Time-Dependent Physiological Regulation of the Ovine Placental Glut-3 Glucose Transporter Protein

Abstract 286 Poster Session I, Saturday, 5/1 (poster 144)

Glucose supply to the fetus is derived from the maternal circulation via placental transport of substrate. This transport process is mediated by two major facilitative glucose transporter protein isoforms, Glut 1 (Km 2 to 5 mM) and Glut 3 (Km 1.8 mM). Previously, we demonstrated a time-dependent decline in ovine placental Glut 1 protein concentrations secondary to chronic hyperglycemia and hypoglycemia (Am.

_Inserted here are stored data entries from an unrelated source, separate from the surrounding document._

(** ** The monad *)

(** A method returns a value, or raises, or is still running when the fuel
    of a fan-out is spent.  The first two come with the manager as the call
    left it and with the log of the call. *)
Inductive Outcome (A : Type) :=
| Returned (a : A) (st : Manager) (log : list Entry)
| Raised (e : PyError) (st : Manager) (log : list Entry)
| OutOfFuel.

Arguments Raised {A} e st log.
Arguments OutOfFuel {A}.

Definition M (A : Type) := Manager -> Outcome A.

Definition ret {A} (a : A) : M A := fun st => Returned a st [].

Definition bind {A B} (m : M A) (f : A -> M B) : M B := fun st =>
  match m st with
  | Returned a st1 l1 =>
      match f a st1 with
      | Returned b st2 l2 => Returned b st2 (l1 ++ l2)
      | Raised e st2 l2 => Raised e st2 (l1 ++ l2)
      | OutOfFuel => OutOfFuel
      end
  | Raised e st1 l1 => Raised e st1 l1
  | OutOfFuel => OutOfFuel
  end.

Declare Scope manager_scope.
Delimit Scope manager_scope with manager.
Notation "x <- m ;; k" := (bind m (fun x => k))
  (at level 61, m at next level, right associativity) : manager_scope.
Notation "m ;; k" := (bind m (fun _ => k))
  (at level 61, right associativity) : manager_scope.
Local Open Scope manager_scope.

Definition raise {A} (e : PyError) : M A := fun st => Raised e st [].

Definition gets {A} (f : Manager -> A) : M A := fun st => Returned (f st) st [].

Definition modify (f : Manager -> Manager) : M unit :=
  fun st => Returned tt (f st) [].

Definition emit (e : Effect) : M unit := fun st =>
  Returned tt st [mkEntry e (_devices_lock st) (_event_callbacks_lock st)].

(** [try: m except: handler] with a bare [except], which catches every
    exception. *)
Definition try_except {A} (m : M A) (handler : PyError -> M A) : M A :=
  fun st =>
    match m st with
    | Raised e st1 l1 =>
        match handler e st1 with
        | Returned b st2 l2 => Returned b st2 (l1 ++ l2)
        | Raised e2 st2 l2 => Raised e2 st2 (l1 ++ l2)
        | OutOfFuel => OutOfFuel
        end
    | other => other
    end.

J. Physiol. 274:R339-R347, 1998). In the present study we examined the time-dependent effect of hyperglycemia and hypoglycemia upon ovine placental Glut 3 protein levels and localization using the recently characterized rabbit anti-ovine Glut 3 IgG (Am. J. Physiol. 273:R1132-R1141, 1997) in the well established chronically catheterized pregnant sheep model. Maternal and fetal chronic hyperglycemia (HG) were achieved by a continuous 50% dextrose infusion (n=17) at a variable rate to ensure maternal serum glucose concentrations that were two-fold above the control, while chronic hypoglycemia (LG) was accomplished by a constant infusion of insulin (30-60 pmol.kg^-1 .min^-1) at a variable rate to maintain a maternal glucose concentration that was 50% of control (n=15). The control group (C) consisted of gestational age-matched euglycemic, normoinsulinemic ewes (n=10+11). Western blot analysis revealed no change in placental Glut 3 (50 & 80 kD bands) levels at 2-24 hr (n=7), 10d (n=3) and 13-15d (n=4), but a 60% decine at 17-20d (n=3) (p<0.01) of HG vs C. In contrast, LG led to no change at 4-48 hr (n=4), 5-15d (n=4), and 25-41d (n=7). Immunolocalization (n=4) revealed Glut 3 in trophoblastic cells and in certain fetal vessels found in the epitheliochorial ovine placental caruncle. We conclude that ovine placental Glut 3 protein is 1] downregulated by HG in a time-dependent manner, 2] not affected by LG ranging from 2-24 hr to 17-20d, and 3] localized at the trophoblastic cell layer. We speculate that placental Glut 3 is the important isoform that mediates materno-fetal transfer of substrate. While a downregulation of Glut 3 with HG constitutes a protective effect against fetal "glucose toxicity", no change with LG is suggestive of a low Km isoform maximizing fetal glucose availability by ensuring complete saturability of the most efficient transport system in the presence of limited substrate.

[Supported by NIH-HD33997, HD25024, HD28794, & HD20761].